● EXERCISE MATERIALS:
(** * wareaxis: identity and multi-tenancy core

    A shallow embedding of the backend's authentication, authorization,
    tenant-resolution and tenant-provisioning code
    ([backend/app/core/security.py], [core/dependencies.py],
    [core/tenancy.py], [services/user_service.py],
    [services/tenant_service.py], [services/auth_service.py],
    [api/v1/auth.py]) together with the properties the specification
    states about it.

    Conventions of the embedding.
    - A Python [str] is a [string]; [Optional[T]] is [option T]; a Python
      [set] is a [gset]; request headers and the schemas of the database
      are [gmap]s.
    - A function that can raise returns [res A]: [Return a] or [Raise e].
    - Every call of [datetime.now] is an explicit argument of the function
      that makes it, one argument per call site.
    - Third-party libraries (passlib, python-jose, uuid) are the fields of
      the class [External]; definitions and theorems are parametric in it,
      and closed examples instantiate it with [Toy.libs].
    - The relational engine, its driver and the object-relational mapper
      are modelled by the part of their behaviour the services meet: see
      [Database]. *)

From Stdlib Require Import ZArith String Ascii List Bool Lia.
From stdpp Require Import base gmap sets list strings.

Local Open Scope string_scope.
Local Open Scope Z_scope.

(** ** Exceptions and results *)

Inductive exn : Type :=
| JWTError
| TypeError
| ValidationError
| ValueError
| IndexError
| MultipleResultsFound
| IntegrityError
| ProgrammingError
| OperationalError
| DBAPIError
| MissingGreenlet
| HTTPException (status_code : Z) (detail : string).

Inductive res (A : Type) : Type :=
| Return (a : A)
| Raise (e : exn).

Arguments Return {A} a.
Arguments Raise {A} e.

Definition res_bind {A B : Type} (m : res A) (k : A -> res B) : res B :=
  match m with
  | Return a => k a
  | Raise e => Raise e
  end.

Notation "'try' x <- m 'in' k" := (res_bind m (fun x => k))
  (at level 10, x name, m at level 100, k at level 200, only parsing).

(** Status codes of [fastapi.status]. *)
Definition HTTP_400_BAD_REQUEST : Z := 400.
Definition HTTP_401_UNAUTHORIZED : Z := 401.
Definition HTTP_403_FORBIDDEN : Z := 403.
Definition HTTP_500_INTERNAL_SERVER_ERROR : Z := 500.

(** What the caller of an endpoint sees of an exception: an
    [HTTPException] is rendered with its own status and detail, anything
    else reaches the server-error handler. *)
Definition caller_visible (e : exn) : Z * string :=
  match e with
  | HTTPException code detail => (code, detail)
  | _ => (HTTP_500_INTERNAL_SERVER_ERROR, "Internal Server Error")
  end.

(** The two failure outcomes of the authorization layer. *)
Definition is_forbidden {A : Type} (r : res A) : Prop :=
  exists detail, r = Raise (HTTPException HTTP_403_FORBIDDEN detail).

Definition is_unauthenticated {A : Type} (r : res A) : Prop :=
  exists detail, r = Raise (HTTPException HTTP_401_UNAUTHORIZED detail).

(** ** Python string helpers *)

(** [sep in s] for a one-character [sep]. *)
Fixpoint contains_char (sep : ascii) (s : string) : bool :=
  match s with
  | EmptyString => false
  | String c s' => if Ascii.eqb c sep then true else contains_char sep s'
  end.

(** [s.split(sep)] for a one-character [sep]: every occurrence splits,
    empty pieces are kept, and the result is never empty. *)
Fixpoint split_char (sep : ascii) (s : string) : list string :=
  match s with
  | EmptyString => [EmptyString]
  | String c s' =>
      if Ascii.eqb c sep then EmptyString :: split_char sep s'
      else match split_char sep s' with
           | [] => [String c EmptyString]
           | piece :: rest => String c piece :: rest
           end
  end.

(** [xs[i]] on a list: [IndexError] out of range. *)
Definition index {A : Type} (xs : list A) (i : nat) : res A :=
  match xs !! i with
  | Some x => Return x
  | None => Raise IndexError
  end.

(** Truthiness of a [str] and of an [Optional[str]]. *)
Definition truthy (s : string) : bool := negb (String.eqb s "").

Definition truthy_opt (o : option string) : bool :=
  match o with
  | Some s => truthy s
  | None => false
  end.

(** [sep.join(xs)]. *)
Fixpoint join (sep : string) (xs : list string) : string :=
  match xs with
  | [] => ""
  | [x] => x
  | x :: rest => x ++ sep ++ join sep rest
  end.

(** ** Time *)

(** A timezone-aware UTC [datetime]: microseconds since the epoch. *)
Definition datetime : Type := Z.

Module Datetime.

Definition MICROSECOND : Z := 1.
Definition SECOND : Z := 1000000.
Definition MINUTE : Z := 60 * SECOND.
Definition DAY : Z := 86400 * SECOND.

(** [timedelta(minutes=m)], [timedelta(days=d)]. *)
Definition timedelta_minutes (m : Z) : Z := m * MINUTE.
Definition timedelta_days (d : Z) : Z := d * DAY.

(** [dt.minute]. *)
Definition minute (dt : datetime) : Z := (dt / MINUTE) mod 60.

(** [dt.replace(minute=m)]: [ValueError] unless [0 <= m <= 59]; the other
    fields are kept. *)
Definition replace_minute (dt : datetime) (m : Z) : res datetime :=
  if (0 <=? m) && (m <=? 59)
  then Return (dt - minute dt * MINUTE + m * MINUTE)
  else Raise ValueError.

(** [calendar.timegm(dt.utctimetuple())]: whole seconds, the fraction
    dropped. *)
Definition timegm (dt : datetime) : Z := dt / SECOND.

(** Range of [datetime]: 0001-01-01T00:00:00 to 9999-12-31T23:59:59, in
    seconds since the epoch. *)
Definition MIN_TIMESTAMP : Z := -62135596800.
Definition MAX_TIMESTAMP : Z := 253402300799.

(** [datetime.fromtimestamp(ts, tz=timezone.utc)] for an integer [ts]. *)
Definition fromtimestamp (ts : Z) : res datetime :=
  if (MIN_TIMESTAMP <=? ts) && (ts <=? MAX_TIMESTAMP)
  then Return (ts * SECOND)
  else Raise ValueError.

End Datetime.

(** ** Settings ([core/config.py]) *)

Module Settings.
Definition API_V1_PREFIX : string := "/api/v1".
Definition ACCESS_TOKEN_EXPIRE_MINUTES : Z := 30.
Definition REFRESH_TOKEN_EXPIRE_DAYS : Z := 7.
Definition TENANT_SCHEMA_PREFIX : string := "tenant_".
End Settings.

(** ** Third-party libraries *)

(** The claims object of a JSON web token, as [jwt.decode] returns it: a
    dictionary in which any key may be missing. *)
Record Claims : Type := mkClaims {
  c_sub : option string;
  c_tenant_id : option string;
  c_roles : option (list string);
  c_exp : option Z;
  c_type : option string
}.

(** [uuid.UUID], in its canonical text form. *)
Definition UUID_t : Type := string.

● TASK TO CARRY OUT:
All lines that include the word "kept" must be copied from the material above.

● ANSWER BOX:
    empty pieces are kept, and the result is never empty. *)
    fields are kept. *)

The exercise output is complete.